When a line of the records contains "high", copy it.

[Saved data entries]
○ ○ ○

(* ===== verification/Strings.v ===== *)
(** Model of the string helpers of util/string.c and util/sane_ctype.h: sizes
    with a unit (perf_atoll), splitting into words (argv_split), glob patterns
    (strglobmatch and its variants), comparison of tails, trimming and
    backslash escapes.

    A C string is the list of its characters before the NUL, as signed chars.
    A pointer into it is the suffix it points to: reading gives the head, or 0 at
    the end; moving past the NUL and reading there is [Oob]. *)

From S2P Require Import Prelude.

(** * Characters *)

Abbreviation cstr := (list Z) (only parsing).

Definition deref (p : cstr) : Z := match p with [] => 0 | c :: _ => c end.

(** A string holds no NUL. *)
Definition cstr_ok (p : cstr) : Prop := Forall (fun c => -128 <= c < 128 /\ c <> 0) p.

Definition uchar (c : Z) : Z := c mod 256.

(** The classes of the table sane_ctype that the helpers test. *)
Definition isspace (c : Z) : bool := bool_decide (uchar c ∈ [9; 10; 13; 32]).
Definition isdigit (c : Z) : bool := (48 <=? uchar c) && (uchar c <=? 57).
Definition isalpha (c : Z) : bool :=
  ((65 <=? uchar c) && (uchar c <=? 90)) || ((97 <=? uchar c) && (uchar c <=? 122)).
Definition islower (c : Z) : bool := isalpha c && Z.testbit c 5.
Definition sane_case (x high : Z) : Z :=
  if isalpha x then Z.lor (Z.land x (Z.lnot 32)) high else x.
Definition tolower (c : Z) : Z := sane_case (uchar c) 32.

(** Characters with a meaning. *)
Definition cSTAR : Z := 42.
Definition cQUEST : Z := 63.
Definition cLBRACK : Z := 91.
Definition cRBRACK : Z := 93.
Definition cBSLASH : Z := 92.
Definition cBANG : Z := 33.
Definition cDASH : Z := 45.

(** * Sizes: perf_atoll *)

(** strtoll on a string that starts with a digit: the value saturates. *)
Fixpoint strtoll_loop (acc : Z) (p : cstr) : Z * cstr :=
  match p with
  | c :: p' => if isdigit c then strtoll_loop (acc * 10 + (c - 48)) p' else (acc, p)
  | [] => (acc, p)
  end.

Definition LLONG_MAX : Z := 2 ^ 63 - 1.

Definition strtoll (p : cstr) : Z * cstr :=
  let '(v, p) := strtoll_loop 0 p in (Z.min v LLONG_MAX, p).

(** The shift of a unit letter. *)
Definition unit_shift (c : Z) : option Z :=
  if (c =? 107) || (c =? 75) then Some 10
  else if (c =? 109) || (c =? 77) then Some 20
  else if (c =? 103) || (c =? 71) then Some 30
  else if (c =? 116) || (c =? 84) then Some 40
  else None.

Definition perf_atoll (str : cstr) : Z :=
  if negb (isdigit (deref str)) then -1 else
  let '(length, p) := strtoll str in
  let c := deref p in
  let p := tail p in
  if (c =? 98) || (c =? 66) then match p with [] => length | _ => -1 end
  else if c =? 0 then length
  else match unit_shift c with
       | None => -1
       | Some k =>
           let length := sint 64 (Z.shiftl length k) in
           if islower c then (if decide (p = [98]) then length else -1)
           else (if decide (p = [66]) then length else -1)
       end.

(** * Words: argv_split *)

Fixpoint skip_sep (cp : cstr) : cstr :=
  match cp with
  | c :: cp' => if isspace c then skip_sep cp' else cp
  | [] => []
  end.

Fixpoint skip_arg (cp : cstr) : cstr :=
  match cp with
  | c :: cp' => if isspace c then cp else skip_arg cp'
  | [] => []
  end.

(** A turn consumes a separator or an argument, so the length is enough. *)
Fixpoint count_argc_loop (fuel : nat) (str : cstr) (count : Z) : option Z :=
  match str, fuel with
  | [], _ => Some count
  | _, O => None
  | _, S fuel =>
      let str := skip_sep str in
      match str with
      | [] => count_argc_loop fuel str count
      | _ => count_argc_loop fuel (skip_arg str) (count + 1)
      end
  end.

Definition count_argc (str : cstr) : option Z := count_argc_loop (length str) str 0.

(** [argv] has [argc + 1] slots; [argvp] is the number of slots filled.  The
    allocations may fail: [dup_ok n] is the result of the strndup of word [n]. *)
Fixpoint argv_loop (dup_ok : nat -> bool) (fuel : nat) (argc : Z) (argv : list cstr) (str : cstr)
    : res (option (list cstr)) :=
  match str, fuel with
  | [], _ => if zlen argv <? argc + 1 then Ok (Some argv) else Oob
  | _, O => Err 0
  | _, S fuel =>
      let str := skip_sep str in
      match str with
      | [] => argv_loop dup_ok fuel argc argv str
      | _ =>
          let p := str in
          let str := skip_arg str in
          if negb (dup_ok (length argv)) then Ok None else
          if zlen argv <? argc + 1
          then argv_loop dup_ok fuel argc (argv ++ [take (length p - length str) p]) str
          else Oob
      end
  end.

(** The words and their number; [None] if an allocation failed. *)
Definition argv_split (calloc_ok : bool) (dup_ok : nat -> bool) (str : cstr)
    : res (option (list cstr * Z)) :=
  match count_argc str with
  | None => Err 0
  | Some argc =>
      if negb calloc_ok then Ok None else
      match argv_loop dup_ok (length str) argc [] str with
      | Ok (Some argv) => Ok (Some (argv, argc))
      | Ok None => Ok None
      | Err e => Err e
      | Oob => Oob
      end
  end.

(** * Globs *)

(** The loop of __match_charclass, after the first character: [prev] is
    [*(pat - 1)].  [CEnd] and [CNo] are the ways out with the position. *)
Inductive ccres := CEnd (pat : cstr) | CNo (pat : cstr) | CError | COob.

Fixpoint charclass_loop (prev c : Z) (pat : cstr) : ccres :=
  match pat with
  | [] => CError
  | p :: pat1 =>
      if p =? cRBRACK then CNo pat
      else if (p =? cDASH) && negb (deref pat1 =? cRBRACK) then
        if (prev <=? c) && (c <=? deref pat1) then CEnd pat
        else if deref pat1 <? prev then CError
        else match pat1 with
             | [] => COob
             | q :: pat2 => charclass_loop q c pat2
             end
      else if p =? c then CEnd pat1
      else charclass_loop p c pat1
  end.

○ ○ ○

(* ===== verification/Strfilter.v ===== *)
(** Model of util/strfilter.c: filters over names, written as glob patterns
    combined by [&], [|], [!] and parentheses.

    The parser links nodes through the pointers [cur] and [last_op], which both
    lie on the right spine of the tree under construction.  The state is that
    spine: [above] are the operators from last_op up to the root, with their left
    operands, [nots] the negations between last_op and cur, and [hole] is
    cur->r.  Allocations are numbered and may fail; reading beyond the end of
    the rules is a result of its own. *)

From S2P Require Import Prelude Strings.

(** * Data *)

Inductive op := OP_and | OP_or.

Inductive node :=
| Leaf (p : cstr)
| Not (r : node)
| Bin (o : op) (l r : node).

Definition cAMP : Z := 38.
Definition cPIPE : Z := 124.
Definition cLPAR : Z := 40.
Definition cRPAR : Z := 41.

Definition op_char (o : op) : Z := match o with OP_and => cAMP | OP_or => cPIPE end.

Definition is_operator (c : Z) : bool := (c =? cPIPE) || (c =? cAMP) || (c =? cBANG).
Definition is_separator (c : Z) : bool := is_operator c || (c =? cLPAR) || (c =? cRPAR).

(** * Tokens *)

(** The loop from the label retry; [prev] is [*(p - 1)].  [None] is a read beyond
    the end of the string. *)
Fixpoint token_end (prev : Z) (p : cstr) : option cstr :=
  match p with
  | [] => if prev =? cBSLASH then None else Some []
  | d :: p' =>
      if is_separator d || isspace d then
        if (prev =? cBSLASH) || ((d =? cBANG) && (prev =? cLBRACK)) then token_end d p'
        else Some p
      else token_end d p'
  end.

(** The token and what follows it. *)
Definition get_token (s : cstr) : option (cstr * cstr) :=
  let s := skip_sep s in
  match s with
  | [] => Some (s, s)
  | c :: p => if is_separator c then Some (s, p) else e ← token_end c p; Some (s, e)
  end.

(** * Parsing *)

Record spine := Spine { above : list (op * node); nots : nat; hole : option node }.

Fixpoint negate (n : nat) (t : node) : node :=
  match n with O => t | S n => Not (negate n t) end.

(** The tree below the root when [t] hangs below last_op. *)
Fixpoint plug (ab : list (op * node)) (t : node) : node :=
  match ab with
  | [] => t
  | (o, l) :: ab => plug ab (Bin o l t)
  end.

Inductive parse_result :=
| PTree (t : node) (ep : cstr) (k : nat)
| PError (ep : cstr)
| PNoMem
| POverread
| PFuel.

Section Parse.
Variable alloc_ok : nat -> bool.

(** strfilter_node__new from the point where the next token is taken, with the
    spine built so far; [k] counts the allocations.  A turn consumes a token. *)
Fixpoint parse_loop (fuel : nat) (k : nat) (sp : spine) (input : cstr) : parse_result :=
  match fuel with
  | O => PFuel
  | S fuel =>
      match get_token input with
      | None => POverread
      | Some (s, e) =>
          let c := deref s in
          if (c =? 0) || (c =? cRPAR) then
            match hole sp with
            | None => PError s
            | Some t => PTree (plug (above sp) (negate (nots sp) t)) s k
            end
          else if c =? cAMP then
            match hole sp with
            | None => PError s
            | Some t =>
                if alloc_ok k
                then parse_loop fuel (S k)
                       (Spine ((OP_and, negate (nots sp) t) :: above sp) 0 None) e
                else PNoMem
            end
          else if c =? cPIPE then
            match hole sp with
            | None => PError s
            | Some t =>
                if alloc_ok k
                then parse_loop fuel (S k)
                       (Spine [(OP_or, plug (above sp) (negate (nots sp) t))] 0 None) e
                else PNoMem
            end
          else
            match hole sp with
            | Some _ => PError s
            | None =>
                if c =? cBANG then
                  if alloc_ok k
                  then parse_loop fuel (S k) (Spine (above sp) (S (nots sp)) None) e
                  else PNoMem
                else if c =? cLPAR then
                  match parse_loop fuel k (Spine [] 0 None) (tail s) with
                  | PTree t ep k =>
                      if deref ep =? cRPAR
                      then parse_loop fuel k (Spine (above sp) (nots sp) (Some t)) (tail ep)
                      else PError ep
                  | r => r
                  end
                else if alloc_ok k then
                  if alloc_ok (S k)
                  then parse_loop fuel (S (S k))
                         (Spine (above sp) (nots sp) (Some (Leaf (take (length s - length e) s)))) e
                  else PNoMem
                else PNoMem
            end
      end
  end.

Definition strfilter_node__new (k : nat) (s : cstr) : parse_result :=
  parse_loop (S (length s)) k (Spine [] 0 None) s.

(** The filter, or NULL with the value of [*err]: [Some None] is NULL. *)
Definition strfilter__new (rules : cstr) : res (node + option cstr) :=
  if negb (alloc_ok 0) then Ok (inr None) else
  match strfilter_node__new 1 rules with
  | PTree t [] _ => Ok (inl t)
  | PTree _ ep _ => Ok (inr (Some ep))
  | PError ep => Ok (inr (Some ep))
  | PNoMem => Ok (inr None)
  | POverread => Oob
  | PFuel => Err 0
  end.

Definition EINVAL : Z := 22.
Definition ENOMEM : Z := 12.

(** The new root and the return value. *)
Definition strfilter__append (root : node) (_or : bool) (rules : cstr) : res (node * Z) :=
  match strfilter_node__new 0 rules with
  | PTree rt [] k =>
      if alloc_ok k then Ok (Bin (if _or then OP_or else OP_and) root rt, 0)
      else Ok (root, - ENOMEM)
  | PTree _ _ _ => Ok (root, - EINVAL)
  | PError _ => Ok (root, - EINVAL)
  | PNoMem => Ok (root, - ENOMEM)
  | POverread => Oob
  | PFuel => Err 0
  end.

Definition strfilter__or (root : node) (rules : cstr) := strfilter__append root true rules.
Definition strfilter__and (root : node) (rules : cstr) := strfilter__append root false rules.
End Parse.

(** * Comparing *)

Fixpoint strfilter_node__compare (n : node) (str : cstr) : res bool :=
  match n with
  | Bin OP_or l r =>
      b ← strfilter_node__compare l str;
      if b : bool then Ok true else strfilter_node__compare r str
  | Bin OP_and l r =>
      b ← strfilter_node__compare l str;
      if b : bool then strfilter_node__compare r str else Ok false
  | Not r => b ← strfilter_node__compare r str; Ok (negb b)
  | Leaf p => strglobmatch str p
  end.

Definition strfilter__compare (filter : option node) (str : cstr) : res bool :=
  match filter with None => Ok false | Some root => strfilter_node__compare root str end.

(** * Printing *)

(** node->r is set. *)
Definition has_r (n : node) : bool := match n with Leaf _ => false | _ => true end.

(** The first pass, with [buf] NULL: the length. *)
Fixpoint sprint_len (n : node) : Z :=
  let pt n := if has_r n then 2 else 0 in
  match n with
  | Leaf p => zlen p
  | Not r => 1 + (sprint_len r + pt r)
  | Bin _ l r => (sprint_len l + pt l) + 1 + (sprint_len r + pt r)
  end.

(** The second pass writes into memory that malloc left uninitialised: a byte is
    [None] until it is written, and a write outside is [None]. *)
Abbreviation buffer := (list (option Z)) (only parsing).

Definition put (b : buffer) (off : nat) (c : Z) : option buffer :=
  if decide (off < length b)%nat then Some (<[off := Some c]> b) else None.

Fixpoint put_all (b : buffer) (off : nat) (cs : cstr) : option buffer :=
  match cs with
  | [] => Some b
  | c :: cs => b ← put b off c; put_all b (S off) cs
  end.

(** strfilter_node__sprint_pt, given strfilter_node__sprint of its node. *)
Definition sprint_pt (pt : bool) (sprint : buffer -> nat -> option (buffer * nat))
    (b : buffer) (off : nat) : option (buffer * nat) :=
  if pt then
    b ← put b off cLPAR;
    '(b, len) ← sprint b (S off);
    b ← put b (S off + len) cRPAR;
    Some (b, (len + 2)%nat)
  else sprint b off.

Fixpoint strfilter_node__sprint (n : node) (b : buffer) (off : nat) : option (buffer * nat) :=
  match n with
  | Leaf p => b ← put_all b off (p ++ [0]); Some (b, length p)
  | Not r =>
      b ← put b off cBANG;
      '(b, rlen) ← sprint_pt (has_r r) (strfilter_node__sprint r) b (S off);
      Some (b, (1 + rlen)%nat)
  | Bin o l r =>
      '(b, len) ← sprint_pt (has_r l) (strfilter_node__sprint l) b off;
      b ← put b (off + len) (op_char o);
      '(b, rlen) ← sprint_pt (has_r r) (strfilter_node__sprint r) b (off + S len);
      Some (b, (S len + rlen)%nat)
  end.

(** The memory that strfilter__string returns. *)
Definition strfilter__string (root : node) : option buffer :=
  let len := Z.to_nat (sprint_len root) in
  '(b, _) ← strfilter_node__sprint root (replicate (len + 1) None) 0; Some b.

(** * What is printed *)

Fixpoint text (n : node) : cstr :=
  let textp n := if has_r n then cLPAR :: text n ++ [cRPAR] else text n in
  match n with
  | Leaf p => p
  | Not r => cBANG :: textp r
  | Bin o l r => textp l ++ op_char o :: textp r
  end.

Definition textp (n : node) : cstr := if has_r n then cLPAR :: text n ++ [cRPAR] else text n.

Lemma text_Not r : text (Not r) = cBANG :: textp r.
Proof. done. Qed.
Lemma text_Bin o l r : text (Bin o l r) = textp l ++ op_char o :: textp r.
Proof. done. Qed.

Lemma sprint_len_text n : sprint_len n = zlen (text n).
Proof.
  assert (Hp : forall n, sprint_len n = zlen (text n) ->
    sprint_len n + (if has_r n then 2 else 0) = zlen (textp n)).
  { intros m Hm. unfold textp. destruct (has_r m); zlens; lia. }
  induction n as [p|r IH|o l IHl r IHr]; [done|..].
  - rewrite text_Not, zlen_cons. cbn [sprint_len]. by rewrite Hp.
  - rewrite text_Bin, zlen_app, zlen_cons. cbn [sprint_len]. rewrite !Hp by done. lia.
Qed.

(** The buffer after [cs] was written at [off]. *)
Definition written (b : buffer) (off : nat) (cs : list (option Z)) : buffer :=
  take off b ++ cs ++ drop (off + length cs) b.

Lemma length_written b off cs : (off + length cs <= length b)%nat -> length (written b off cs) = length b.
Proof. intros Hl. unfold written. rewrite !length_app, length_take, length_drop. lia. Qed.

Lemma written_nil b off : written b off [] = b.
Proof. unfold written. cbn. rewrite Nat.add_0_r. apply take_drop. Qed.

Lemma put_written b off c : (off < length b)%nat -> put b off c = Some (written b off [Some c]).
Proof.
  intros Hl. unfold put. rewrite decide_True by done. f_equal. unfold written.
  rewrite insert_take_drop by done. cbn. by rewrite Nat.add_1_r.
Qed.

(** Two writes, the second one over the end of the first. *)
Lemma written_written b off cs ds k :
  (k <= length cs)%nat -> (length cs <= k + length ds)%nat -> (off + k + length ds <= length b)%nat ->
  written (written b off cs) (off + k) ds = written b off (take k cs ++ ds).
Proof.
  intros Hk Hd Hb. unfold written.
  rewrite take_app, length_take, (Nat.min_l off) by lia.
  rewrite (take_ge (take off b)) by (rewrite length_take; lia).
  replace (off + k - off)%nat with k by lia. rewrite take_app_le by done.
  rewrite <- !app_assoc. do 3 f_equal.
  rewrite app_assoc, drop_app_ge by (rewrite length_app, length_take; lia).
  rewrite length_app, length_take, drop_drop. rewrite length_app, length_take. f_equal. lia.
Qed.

○ ○ ○

== Written reply ==
Definition sane_case (x high : Z) : Z :=
  if isalpha x then Z.lor (Z.land x (Z.lnot 32)) high else x.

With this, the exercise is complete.